Stored data
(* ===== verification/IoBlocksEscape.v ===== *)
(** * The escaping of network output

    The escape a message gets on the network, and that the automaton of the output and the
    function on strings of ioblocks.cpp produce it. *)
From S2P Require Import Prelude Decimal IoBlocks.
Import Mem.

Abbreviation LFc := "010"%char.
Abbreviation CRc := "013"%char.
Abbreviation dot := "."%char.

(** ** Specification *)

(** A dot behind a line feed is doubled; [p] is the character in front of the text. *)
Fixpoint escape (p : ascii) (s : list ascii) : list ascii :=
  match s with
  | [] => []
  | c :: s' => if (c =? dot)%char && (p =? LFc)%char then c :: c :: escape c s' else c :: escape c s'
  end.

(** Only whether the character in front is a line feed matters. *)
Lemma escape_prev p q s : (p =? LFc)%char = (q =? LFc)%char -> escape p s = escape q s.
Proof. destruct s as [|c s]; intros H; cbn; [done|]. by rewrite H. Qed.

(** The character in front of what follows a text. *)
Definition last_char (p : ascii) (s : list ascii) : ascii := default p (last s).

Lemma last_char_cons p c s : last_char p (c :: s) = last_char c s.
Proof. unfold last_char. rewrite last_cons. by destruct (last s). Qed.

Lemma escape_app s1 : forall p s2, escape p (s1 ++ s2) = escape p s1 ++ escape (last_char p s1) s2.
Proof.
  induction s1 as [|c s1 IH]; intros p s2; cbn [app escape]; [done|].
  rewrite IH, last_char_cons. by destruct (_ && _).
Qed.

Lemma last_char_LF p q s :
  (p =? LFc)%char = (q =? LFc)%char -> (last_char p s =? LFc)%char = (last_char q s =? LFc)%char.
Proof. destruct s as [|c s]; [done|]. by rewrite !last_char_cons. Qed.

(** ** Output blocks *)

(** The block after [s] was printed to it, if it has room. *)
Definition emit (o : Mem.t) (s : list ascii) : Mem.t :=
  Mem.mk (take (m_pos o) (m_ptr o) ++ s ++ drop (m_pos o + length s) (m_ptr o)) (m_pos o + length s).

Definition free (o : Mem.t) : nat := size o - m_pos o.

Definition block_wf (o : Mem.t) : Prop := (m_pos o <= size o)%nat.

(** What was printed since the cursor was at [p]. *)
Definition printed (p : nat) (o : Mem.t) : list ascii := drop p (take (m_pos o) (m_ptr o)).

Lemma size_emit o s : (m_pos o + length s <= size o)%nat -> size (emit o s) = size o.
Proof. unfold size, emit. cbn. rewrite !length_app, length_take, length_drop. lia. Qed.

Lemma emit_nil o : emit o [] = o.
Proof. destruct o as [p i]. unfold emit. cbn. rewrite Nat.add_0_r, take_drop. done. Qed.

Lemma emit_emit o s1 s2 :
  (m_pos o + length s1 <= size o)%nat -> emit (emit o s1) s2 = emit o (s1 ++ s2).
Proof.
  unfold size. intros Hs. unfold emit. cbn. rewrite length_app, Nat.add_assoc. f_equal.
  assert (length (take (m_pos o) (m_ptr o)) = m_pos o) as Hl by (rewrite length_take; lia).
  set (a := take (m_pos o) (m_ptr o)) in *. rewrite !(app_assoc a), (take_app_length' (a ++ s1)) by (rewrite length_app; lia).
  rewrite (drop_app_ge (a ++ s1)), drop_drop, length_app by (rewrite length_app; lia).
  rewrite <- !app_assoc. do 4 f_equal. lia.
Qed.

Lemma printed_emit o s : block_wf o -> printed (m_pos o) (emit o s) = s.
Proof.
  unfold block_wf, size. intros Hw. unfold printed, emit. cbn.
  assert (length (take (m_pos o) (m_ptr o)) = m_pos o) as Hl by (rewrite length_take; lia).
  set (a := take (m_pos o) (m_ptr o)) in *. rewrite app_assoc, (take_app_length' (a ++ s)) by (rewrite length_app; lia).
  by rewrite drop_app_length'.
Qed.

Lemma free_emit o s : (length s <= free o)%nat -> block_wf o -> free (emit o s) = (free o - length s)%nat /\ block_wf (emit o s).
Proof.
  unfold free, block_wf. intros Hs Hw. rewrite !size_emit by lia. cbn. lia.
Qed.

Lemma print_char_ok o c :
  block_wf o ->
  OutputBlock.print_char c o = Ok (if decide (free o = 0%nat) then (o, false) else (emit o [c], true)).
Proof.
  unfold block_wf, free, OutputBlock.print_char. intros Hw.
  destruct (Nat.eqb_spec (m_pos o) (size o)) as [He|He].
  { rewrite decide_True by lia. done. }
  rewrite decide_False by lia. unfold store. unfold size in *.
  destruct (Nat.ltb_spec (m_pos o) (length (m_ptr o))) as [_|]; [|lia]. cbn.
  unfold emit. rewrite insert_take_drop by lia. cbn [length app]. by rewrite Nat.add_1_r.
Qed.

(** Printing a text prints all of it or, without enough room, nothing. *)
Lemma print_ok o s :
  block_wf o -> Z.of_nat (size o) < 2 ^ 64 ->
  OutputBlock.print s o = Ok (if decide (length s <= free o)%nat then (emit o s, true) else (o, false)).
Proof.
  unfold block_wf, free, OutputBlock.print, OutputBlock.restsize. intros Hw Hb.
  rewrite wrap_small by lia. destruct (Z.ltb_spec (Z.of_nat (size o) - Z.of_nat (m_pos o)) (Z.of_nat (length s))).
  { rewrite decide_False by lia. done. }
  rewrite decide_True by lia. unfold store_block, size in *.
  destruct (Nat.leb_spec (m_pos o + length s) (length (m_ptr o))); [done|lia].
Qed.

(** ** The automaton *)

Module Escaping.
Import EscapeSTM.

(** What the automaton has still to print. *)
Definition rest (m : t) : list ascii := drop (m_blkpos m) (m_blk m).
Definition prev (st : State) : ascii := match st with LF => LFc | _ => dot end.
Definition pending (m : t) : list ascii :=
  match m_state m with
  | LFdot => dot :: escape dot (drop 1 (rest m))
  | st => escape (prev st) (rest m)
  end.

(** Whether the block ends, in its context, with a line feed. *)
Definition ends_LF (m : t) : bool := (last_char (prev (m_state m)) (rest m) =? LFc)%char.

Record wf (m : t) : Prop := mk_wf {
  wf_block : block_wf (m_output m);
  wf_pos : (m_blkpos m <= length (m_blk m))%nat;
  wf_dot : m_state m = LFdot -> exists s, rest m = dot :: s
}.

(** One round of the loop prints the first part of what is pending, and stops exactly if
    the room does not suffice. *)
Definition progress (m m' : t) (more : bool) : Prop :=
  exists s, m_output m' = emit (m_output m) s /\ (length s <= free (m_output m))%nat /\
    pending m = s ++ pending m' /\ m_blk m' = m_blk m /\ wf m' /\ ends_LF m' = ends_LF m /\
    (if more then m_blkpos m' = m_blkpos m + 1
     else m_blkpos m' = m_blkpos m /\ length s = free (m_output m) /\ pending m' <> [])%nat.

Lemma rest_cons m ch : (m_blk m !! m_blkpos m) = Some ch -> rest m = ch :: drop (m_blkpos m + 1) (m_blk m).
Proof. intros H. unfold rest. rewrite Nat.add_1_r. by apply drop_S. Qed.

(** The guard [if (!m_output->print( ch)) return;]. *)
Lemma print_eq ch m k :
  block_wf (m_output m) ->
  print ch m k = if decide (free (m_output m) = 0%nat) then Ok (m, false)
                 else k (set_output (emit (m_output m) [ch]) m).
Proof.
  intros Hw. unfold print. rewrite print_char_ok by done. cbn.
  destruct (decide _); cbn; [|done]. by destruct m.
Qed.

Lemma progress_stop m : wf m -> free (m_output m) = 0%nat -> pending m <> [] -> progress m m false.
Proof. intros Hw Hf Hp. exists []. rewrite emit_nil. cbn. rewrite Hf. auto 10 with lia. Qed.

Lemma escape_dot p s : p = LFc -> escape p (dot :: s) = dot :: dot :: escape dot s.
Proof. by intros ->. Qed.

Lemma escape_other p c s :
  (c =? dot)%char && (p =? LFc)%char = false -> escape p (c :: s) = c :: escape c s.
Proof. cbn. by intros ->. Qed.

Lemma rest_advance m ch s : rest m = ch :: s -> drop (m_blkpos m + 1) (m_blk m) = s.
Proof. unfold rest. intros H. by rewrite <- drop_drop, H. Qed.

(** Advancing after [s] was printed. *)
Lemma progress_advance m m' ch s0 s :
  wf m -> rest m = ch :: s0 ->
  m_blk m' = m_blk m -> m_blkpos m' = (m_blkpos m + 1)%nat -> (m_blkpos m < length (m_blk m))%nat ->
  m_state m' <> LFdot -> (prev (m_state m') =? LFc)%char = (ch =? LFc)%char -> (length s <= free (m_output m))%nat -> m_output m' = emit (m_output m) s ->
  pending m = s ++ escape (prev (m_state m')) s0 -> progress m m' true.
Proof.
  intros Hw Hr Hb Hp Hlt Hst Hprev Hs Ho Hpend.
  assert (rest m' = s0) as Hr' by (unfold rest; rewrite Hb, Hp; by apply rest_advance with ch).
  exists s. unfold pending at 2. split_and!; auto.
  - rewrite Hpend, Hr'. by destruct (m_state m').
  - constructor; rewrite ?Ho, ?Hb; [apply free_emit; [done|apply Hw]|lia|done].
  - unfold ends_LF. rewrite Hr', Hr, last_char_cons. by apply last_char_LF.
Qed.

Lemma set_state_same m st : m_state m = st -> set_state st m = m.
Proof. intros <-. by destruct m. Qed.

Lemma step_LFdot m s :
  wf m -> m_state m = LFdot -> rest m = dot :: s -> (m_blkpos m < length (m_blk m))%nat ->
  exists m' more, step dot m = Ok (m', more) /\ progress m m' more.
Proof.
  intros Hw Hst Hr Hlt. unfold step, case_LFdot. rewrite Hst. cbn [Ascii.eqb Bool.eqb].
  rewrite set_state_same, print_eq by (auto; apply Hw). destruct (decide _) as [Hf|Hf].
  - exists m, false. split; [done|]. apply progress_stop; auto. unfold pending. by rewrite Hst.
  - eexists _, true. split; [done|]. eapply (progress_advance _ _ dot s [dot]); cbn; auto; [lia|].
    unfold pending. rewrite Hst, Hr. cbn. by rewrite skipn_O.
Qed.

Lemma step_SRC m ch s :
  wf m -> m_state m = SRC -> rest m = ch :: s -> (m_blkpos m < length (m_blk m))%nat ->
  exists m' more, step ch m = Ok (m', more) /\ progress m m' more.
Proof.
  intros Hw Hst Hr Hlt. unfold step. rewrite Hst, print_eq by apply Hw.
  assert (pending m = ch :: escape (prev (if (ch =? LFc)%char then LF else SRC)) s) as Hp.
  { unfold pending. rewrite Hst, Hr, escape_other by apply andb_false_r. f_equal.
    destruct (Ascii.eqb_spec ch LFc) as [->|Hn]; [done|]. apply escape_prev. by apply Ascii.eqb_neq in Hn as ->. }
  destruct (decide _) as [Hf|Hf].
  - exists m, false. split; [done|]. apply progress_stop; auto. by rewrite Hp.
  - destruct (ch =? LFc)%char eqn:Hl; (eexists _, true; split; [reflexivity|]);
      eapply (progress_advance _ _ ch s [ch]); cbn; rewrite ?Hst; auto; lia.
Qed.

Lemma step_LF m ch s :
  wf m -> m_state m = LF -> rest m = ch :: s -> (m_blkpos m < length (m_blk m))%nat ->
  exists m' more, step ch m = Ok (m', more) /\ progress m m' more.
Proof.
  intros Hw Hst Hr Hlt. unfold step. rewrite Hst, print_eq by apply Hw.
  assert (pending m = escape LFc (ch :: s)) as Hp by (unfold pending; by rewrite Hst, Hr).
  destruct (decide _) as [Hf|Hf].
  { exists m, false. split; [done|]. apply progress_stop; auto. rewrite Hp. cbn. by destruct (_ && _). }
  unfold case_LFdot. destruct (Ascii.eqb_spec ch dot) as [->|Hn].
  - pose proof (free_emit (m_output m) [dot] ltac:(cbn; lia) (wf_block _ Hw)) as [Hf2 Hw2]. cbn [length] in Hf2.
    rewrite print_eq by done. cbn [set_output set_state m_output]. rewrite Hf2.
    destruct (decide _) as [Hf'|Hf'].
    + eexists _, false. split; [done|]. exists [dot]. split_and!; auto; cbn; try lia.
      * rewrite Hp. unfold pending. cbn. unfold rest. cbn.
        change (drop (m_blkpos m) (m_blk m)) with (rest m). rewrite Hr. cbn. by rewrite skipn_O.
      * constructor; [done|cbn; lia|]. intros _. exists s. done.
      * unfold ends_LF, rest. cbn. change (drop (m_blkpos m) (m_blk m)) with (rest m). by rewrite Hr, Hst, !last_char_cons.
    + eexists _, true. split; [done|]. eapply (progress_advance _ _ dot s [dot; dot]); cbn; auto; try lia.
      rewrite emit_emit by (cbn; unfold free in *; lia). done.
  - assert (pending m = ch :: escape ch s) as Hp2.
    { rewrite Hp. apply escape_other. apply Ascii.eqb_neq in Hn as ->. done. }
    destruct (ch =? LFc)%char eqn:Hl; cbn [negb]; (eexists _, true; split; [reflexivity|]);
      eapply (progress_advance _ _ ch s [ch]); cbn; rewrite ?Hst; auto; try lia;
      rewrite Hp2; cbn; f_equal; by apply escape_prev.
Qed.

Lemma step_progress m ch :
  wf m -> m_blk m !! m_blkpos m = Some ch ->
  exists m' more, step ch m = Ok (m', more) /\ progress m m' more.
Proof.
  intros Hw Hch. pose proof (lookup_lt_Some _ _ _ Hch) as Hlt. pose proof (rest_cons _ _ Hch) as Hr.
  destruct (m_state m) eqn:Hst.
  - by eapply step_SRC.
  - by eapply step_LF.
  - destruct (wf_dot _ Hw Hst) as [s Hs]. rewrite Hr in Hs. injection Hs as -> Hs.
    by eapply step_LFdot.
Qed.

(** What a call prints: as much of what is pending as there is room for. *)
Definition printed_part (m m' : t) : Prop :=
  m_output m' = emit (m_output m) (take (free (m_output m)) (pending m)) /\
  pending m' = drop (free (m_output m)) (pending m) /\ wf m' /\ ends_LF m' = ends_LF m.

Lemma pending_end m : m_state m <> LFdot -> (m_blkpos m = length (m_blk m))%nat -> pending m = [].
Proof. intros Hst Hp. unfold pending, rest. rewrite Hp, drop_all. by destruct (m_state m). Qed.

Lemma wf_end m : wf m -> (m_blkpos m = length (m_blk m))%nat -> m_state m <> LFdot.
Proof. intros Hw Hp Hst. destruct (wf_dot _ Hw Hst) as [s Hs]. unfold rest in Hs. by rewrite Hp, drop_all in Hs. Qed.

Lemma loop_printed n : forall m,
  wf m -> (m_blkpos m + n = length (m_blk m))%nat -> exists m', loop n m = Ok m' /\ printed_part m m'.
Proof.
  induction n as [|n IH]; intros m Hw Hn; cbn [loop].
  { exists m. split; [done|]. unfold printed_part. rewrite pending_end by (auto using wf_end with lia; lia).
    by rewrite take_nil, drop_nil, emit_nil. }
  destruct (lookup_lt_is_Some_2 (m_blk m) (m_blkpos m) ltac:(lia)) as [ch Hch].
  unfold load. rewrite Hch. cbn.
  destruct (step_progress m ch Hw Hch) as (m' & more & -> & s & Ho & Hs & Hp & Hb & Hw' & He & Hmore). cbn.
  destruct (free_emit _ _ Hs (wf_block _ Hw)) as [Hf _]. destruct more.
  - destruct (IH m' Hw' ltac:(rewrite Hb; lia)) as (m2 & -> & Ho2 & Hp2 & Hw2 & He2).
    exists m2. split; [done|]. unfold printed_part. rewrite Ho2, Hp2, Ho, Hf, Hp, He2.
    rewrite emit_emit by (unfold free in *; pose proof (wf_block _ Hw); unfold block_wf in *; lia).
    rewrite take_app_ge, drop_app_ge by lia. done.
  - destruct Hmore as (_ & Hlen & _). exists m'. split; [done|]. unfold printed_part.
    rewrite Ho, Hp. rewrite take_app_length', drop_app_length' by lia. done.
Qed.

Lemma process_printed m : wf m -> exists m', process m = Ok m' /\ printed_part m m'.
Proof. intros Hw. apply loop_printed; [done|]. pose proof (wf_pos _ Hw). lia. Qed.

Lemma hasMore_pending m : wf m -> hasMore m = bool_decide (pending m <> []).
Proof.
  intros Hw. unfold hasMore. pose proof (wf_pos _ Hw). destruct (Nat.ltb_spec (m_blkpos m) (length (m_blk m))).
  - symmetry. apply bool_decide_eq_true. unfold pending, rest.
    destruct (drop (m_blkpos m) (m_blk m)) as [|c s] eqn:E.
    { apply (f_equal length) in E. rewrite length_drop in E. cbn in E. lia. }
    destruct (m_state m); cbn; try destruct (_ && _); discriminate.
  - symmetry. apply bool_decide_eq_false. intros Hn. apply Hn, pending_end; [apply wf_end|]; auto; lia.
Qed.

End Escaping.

ASSIGNMENT: Please copy every line of the data that carries the string "Prop".

EXERCISE RESPONSE:
Definition block_wf (o : Mem.t) : Prop := (m_pos o <= size o)%nat.
Record wf (m : t) : Prop := mk_wf {
Definition progress (m m' : t) (more : bool) : Prop :=
Definition printed_part (m m' : t) : Prop :=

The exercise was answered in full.